From the December 2003 Cardiologyupdated as of January 7, 2004
Fee Cuts Averted! Congress Passes Medicare Reform Package

In an important victory for physicians, just before Thanksgiving Congress passed a $400 billion Medicare reform package that ensures physicians will receive a modest increase in Medicare fees in 2004, instead of a 4.5 percent cut. The ACC worked closely with the 13 other members of the Alliance of Specialty Medicine and other physician organizations to convince legislators that physicians could not bear another reduction in Medicare fees without such a cut also affecting beneficiary access to quality care.

“This result would not have been possible if not for the strong grassroots efforts of ACC members who contacted their legislators and urged them to act to prevent a cut,” said ACC President Carl J. Pepine, MD. “This is the second year in a row physicians have convinced Congress to act. Although this is an extremely important victory, the College is committed to taking the next step: working with legislators to bring some stability to what is currently an extremely volatile Medicare payment system.”

As passed, the reform package provides for a statutory update to physicians’ Medicare fees of 1.5 percent in 2004 and 2005. However, beginning in 2006, physicians would face several years of steep cuts to recoup the costs of the 2004 and 2005 increases. House and Senate members have committed to working with the physician community to ensure that this doesn’t happen.

The combination of statutory changes will result in the following changes to 2004 Medicare fees for cardiovascular procedures:

Type of Procedure Change in Fees
Echocardiography +2.7%
Heart rhythm +0.5%
Nuclear +2.7%
Invasive +4.1%
General +3.0%
Overall +2.9%

The impact on thoracic surgery is +3.0%.

Additional changes in drug payments also may have an additional beneficial impact on procedures done in physician offices. Also, these numbers are tentative and likely to change when the revised final rule on the 2004 Medicare Fee Schedule is published.

Other highlights of the Medicare reform package specifically important to physicians include:

  • Increased payments to rural physicians and hospitals.

  • Expanded coverage of preventive care, including lipid screening.

  • Incentive payments for physicians to work in physician “scarcity areas.”

  • A provision that potentially could have replaced the CPT coding system used by physicians with the ICD-10-CM system was dropped from the bill after the ACC and other physician groups convinced legislators that such a change was not necessary and would have adversely affected physician practices.

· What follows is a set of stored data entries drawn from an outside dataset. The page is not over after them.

(* ===== verification/Resolver.v ===== *)
(** * src/dns/resolver.js

    One client query from the message to the answer: policy, blocked answers,
    safe search, forwarding with the cache; and the pool of upstream queries
    that identical client queries share. *)

From S2P Require Import ResponseCache.
From S2P Require Import Prelude JsBuffer JsMap NetwatchDnsWire DnsWire DomainSet SafeSearch Policy.

Local Open Scope Z_scope.

Definition MAX_CHAIN : nat := 8.
Definition SAFE_CNAME_TTL : Z := 300.
Definition BLOCK_TTL : Z := 60.
Definition MAX_LOG : Z := 2000.

(** [String(ip).startsWith('127.')] *)
Definition isLoopback (ip : jstr) : bool :=
  bool_decide (ip = js "127.0.0.1") || bool_decide (ip = js "::1") || starts_with (js "127.") ip.

(** [_log(entry)]: the newest [MAX_LOG] entries are kept. *)
Definition _log {E} (enabled : bool) (log : list E) (e : E) : list E :=
  if negb enabled then log
  else
    let log := log ++ [e] in
    if MAX_LOG <? Z.of_nat (length log) then drop (Z.to_nat (Z.of_nat (length log) - MAX_LOG)) log
    else log.

(** What [_forward] returns. *)
Record reply := Reply {
  r_wire : list Z; r_ttlOffsets : list Z; r_ageSec : Z; r_cached : bool; r_via : jstr
}.

(** The cache key of a question; [edns] is the DO bit of a client with EDNS. *)
Definition bit (b : bool) : jstr := if b then js "1" else js "0".
Definition cache_key (local : bool) (name : jstr) (qtype qclass : Z) (edns : option bool) (cd : bool) : jstr :=
  (if local then js "L" else js "U") ++ js "|" ++ show_Z qtype ++ js "|" ++ show_Z qclass ++ js "|" ++ name
  ++ js "|" ++ bit (bool_decide (is_Some edns)) ++ bit (default false edns) ++ bit cd.

(** [q.id] and the other fields with another question, for error answers. *)
Definition no_question (q : query) : query :=
  Query (q_id q) (q_opcode q) (q_rd q) (q_cd q) (q_qdcount q) (q_name q) (q_nameOk q) (q_qtype q)
    (q_qclass q) None (q_edns q).

(** The message went well, apart from the answer. *)
Record outcome := Outcome { o_wire : list Z; o_cached : bool; o_via : option jstr }.

Section Resolver.
Context `{Unicode} `{LocalTime}.
(** [upstream.local] / [upstream.query]: the network; a rejection is a [Throw]. *)
Context (upstream : bool → list Z → res (list Z * jstr)).

(** The part of [_forward] that runs when the cache has no answer. *)
Definition fetch (cache : ResponseCache.cache) (local : bool) (name : jstr) (qtype qclass : Z)
    (edns : option bool) (cd : bool) (now : Z) : ResponseCache.cache * res reply :=
  match
    query ← buildQuery 0 name qtype qclass edns cd;
    r ← upstream local query;
    meta ← parseResponse r.1;
    m ← of_option "bad upstream response" meta;
    s ← ResponseCache.set cache (cache_key local name qtype qclass edns cd) r.1 (Some m) now;
    Ok (s.1, Reply r.1 (rs_ttlOffsets m) 0 false r.2)
  with
  | Ok (cache, r) => (cache, Ok r)
  | Throw e => (cache, Throw e)
  | NoFuel => (cache, NoFuel)
  end.

Definition _forward (cache : ResponseCache.cache) (local : bool) (name : jstr) (qtype qclass : Z)
    (edns : option bool) (cd : bool) (now : Z) : ResponseCache.cache * res reply :=
  match ResponseCache.get cache (cache_key local name qtype qclass edns cd) now with
  | (cache, Some (e, age)) =>
      (cache, Ok (Reply (ResponseCache.e_wire e) (ResponseCache.e_ttlOffsets e) age true (js "cache")))
  | (cache, None) => fetch cache local name qtype qclass edns cd now
  end.

Definition _blocked (q : query) (d : decision) (blockResponse : jstr) : res (list Z) :=
  if d_nxdomain d || bool_decide (blockResponse = js "nxdomain")
  then buildResponse q RCODE.NXDOMAIN [] false (Some EDE_BLOCKED)
  else
    let name := default [] (q_name q) in
    let a := if bool_decide (q_qtype q = Some TYPE.A)
             then [Answer name TYPE.A BLOCK_TTL (alloc 4) None] else [] in
    let aaaa := if bool_decide (q_qtype q = Some TYPE.AAAA)
                then [Answer name TYPE.AAAA BLOCK_TTL (alloc 16) None] else [] in
    buildResponse q RCODE.NOERROR (a ++ aaaa) false (Some EDE_BLOCKED).

(** The chain of CNAMEs from [cur]: the records to add and the last name. *)
Fixpoint chain (n : nat) (answers : list answer) (ageSec : Z) (cur : jstr) : res (list answer * jstr) :=
  match n with
  | O => Ok ([], cur)
  | S n =>
      match List.find (λ a, bool_decide (a_name a = cur) && (a_type a =? TYPE.CNAME)
                            && match a_target a with Some t => nonempty t | None => false end) answers with
      | None => Ok ([], cur)
      | Some c =>
          let t := default [] (a_target c) in
          rd ← encodeName t;
          rest ← chain n answers ageSec t;
          Ok (Answer cur TYPE.CNAME (Z.max 0 (a_ttl c - ageSec)) rd None :: rest.1, rest.2)
      end
  end.

Definition safe_answers (q : query) (target : jstr) (r : reply) (meta : response) : res (list answer) :=
  rd ← encodeName target;
  c ← chain MAX_CHAIN (rs_answers meta) (r_ageSec r) target;
  let cur := c.2 in
  let addrs := omap (λ a, if bool_decide (a_name a = cur) && bool_decide (Some (a_type a) = q_qtype q)
                          then Some (Answer cur (a_type a) (Z.max 0 (a_ttl a - r_ageSec r)) (a_rdata a) None)
                          else None) (rs_answers meta) in
  Ok (Answer (default [] (q_name q)) TYPE.CNAME SAFE_CNAME_TTL rd None :: c.1 ++ addrs).

Definition _safeSearch (cache : ResponseCache.cache) (q : query) (target : jstr) (now : Z)
    : ResponseCache.cache * res outcome :=
  let '(cache, r) := _forward cache false target (default 0 (q_qtype q)) CLASS_IN
                       (e_do <$> q_edns q) (q_cd q) now in
  (cache,
   r ← r;
   meta ← parseResponse (r_wire r);
   out ← match meta with
         | Some m =>
             if rs_rcode m =? RCODE.NOERROR then
               answers ← safe_answers q target r m;
               buildResponse q RCODE.NOERROR answers false None
             else buildResponse q (rs_rcode m) [] false None
         | None => buildResponse q RCODE.SERVFAIL [] false None
         end;
   Ok (Outcome out (r_cached r) (Some (r_via r)))).

(** The [try] block of [handle]. *)
Definition respond (cache : ResponseCache.cache) (q : query) (d : decision) (blockResponse : jstr) (now : Z)
    : ResponseCache.cache * res outcome :=
  let qtype := default 0 (q_qtype q) in
  if d_block d then (cache, out ← _blocked q d blockResponse; Ok (Outcome out false None))
  else
    match d_safeSearch d with
    | Some t =>
        if (qtype =? TYPE.A) || (qtype =? TYPE.AAAA) then _safeSearch cache q t now
        else (cache, out ← buildResponse q RCODE.NOERROR [] false None; Ok (Outcome out false None))
    | None =>
        let '(cache, r) := _forward cache (d_local d) (default [] (q_name q)) qtype
                             (default CLASS_IN (q_qclass q)) (e_do <$> q_edns q) (q_cd q) now in
        (cache,
         r ← r;
         out ← adaptResponse (r_wire r) (q_id q) (q_question q) (r_ttlOffsets r) (r_ageSec r);
         Ok (Outcome out (r_cached r) (Some (r_via r))))
    end.

(** [catch (_err) { out = SERVFAIL }] *)
Definition or_servfail (q : query) (r : res outcome) : res outcome :=
  match r with
  | Throw _ => out ← buildResponse q RCODE.SERVFAIL [] false None; Ok (Outcome out false None)
  | r => r
  end.

(** Too long for UDP: the question alone, with TC. *)
Definition maxUdp (q : query) (udp : bool) : Z :=
  if udp then match q_edns q with Some e => Z.min (e_udpSize e) 4096 | None => 512 end else 0.
Definition truncate (q : query) (udp : bool) (out : list Z) : res (list Z) :=
  let m := maxUdp q udp in
  if negb (m =? 0) && (m <? blen out) then
    meta ← parseResponse out;
    buildResponse q (match meta with Some m => rs_rcode m | None => RCODE.NOERROR end) [] true None
  else Ok out.

(** The part of [handle] after the early returns: the decision, the
    response and what is logged about it. *)
Definition handle_question (cache : ResponseCache.cache) (po : policy) (q : query) (name : jstr)
    (mac : option jstr) (udp : bool) (blockResponse : jstr) (now : Z)
    : ResponseCache.cache * res (decision * outcome) :=
  match decide_name po name mac now with
  | Ok d =>
      let '(cache, r) := respond cache q d blockResponse now in
      (cache,
       o ← or_servfail q r;
       out ← truncate q udp (o_wire o);
       Ok (d, Outcome out (o_cached o) (o_via o)))
  | Throw e => (cache, Throw e)
  | NoFuel => (cache, NoFuel)
  end.

(** The device of the client: not looked up for the host itself. *)
Definition client_mac (macFor : option (jstr → option jstr)) (ip : option jstr) : option jstr :=
  match ip, macFor with
  | Some ip, Some f => if nonempty ip && negb (isLoopback ip) then f ip else None
  | _, _ => None
  end.

(** [handle(msg, { ip, udp })]; [None] is a dropped message. *)
Definition handle (cache : ResponseCache.cache) (po : policy) (macFor : option (jstr → option jstr))
    (msg : list Z) (ip : option jstr) (udp : bool) (blockResponse : jstr) (now : Z)
    : ResponseCache.cache * res (option (list Z)) :=
  match parseQuery msg with
  | Ok (Some q) =>
      if negb (q_opcode q =? 0) then (cache, Some <$> buildResponse q RCODE.NOTIMP [] false None)
      else
        match q_question q with
        | None => (cache, Some <$> buildResponse (no_question q) RCODE.FORMERR [] false None)
        | Some _ =>
            match q_name q with
            | Some name =>
                if negb (bool_decide (q_qclass q = Some CLASS_IN)) || negb (default false (q_nameOk q))
                then (cache, Some <$> buildResponse q RCODE.REFUSED [] false None)
                else
                  let '(cache, r) := handle_question cache po q name (client_mac macFor ip) udp
                                       blockResponse now in
                  (cache, r ← r; Ok (Some (o_wire r.2)))
            | None => (cache, Some <$> buildResponse q RCODE.REFUSED [] false None)
            end
        end
  | Ok None => (cache, Ok None)
  | Throw e => (cache, Throw e)
  | NoFuel => (cache, NoFuel)
  end.
End Resolver.

(** ** The pool of upstream queries

    Client queries with the same key wait for one upstream query.  A step is
    the arrival of a client query that the cache does not answer, or the end
    of an upstream query (the promise settles and leaves the map). *)

Record pool := Pool {
  pl_inflight : list (jstr * list nat);  (* key, waiting clients *)
  pl_sent : list jstr;                   (* upstream queries started, newest first *)
  pl_answered : list (nat * jstr)        (* clients answered, with the key of the answer *)
}.

(** [let p = this.inflight.get(key); if (!p) { ...; this.inflight.set(key, p) } return p] *)
Definition join_pool (st : pool) (client : nat) (key : jstr) : pool :=
  match map_get (pl_inflight st) key with
  | Some ws => Pool (map_set (pl_inflight st) key (ws ++ [client])) (pl_sent st) (pl_answered st)
  | None => Pool (map_set (pl_inflight st) key [client]) (key :: pl_sent st) (pl_answered st)
  end.

(** [p.finally(() => this.inflight.delete(key))] and the waiters' continuations *)
Definition settle (st : pool) (key : jstr) (ws : list nat) : pool :=
  Pool (map_delete (pl_inflight st) key) (pl_sent st) (((λ c, (c, key)) <$> ws) ++ pl_answered st).

Inductive pool_event := Asked (client : nat) (key : jstr) | Settled (key : jstr).

Inductive pool_step : pool → pool_event → pool → Prop :=
  | step_asked st c k : pool_step st (Asked c k) (join_pool st c k)
  | step_settled st k ws :
      map_get (pl_inflight st) k = Some ws → pool_step st (Settled k) (settle st k ws).

Inductive pool_run : list pool_event → pool → Prop :=
  | run_init : pool_run [] (Pool [] [] [])
  | run_step tr st e st' : pool_run tr st → pool_step st e st' → pool_run (tr ++ [e]) st'.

Medicare Fee Schedule Final Rule
Although the components of the 2004 Medicare fee schedule final rule that relate to the conversion factor and the 4.5 percent cut now are moot, other noteworthy changes are in the final rule. In fact, the CMS made almost every change that the ACC, often working in conjunction with other cardiovascular subspecialty societies, recommended in its comments on the proposed rule. Some of these changes include:
  • Practice expense of catheterization and electrophysiology recognized—Expansion and implementation of the CMS proposal to account for the costs of clinical staff in a physician’s office needed to arrange complex invasive and electrophysiology procedures.

  • Supplemental practice expense surveys—Extension of the due date for supplemental practice expense survey data to March 2004 for determining practice expense payments in the 2005 fee schedule. The ACC is developing that data now and 8,000 practice expense surveys were mailed to cardiologists on October 27, 2003.

  • Ambulatory blood pressure monitoring—The CMS will now cover CPT code 93788 and has agreed to cover three of the four CPT codes for ambulatory blood pressure monitoring (ABPM) in 2004.

  • Practice expense for external counterpulsation (ECP)—Relative value units for ECP have returned to 2001 levels and payments will drop by approximately 32 percent for this procedure in 2004. According to the CMS, errors in 2002 and 2003 had inadvertently raised payments for this procedure.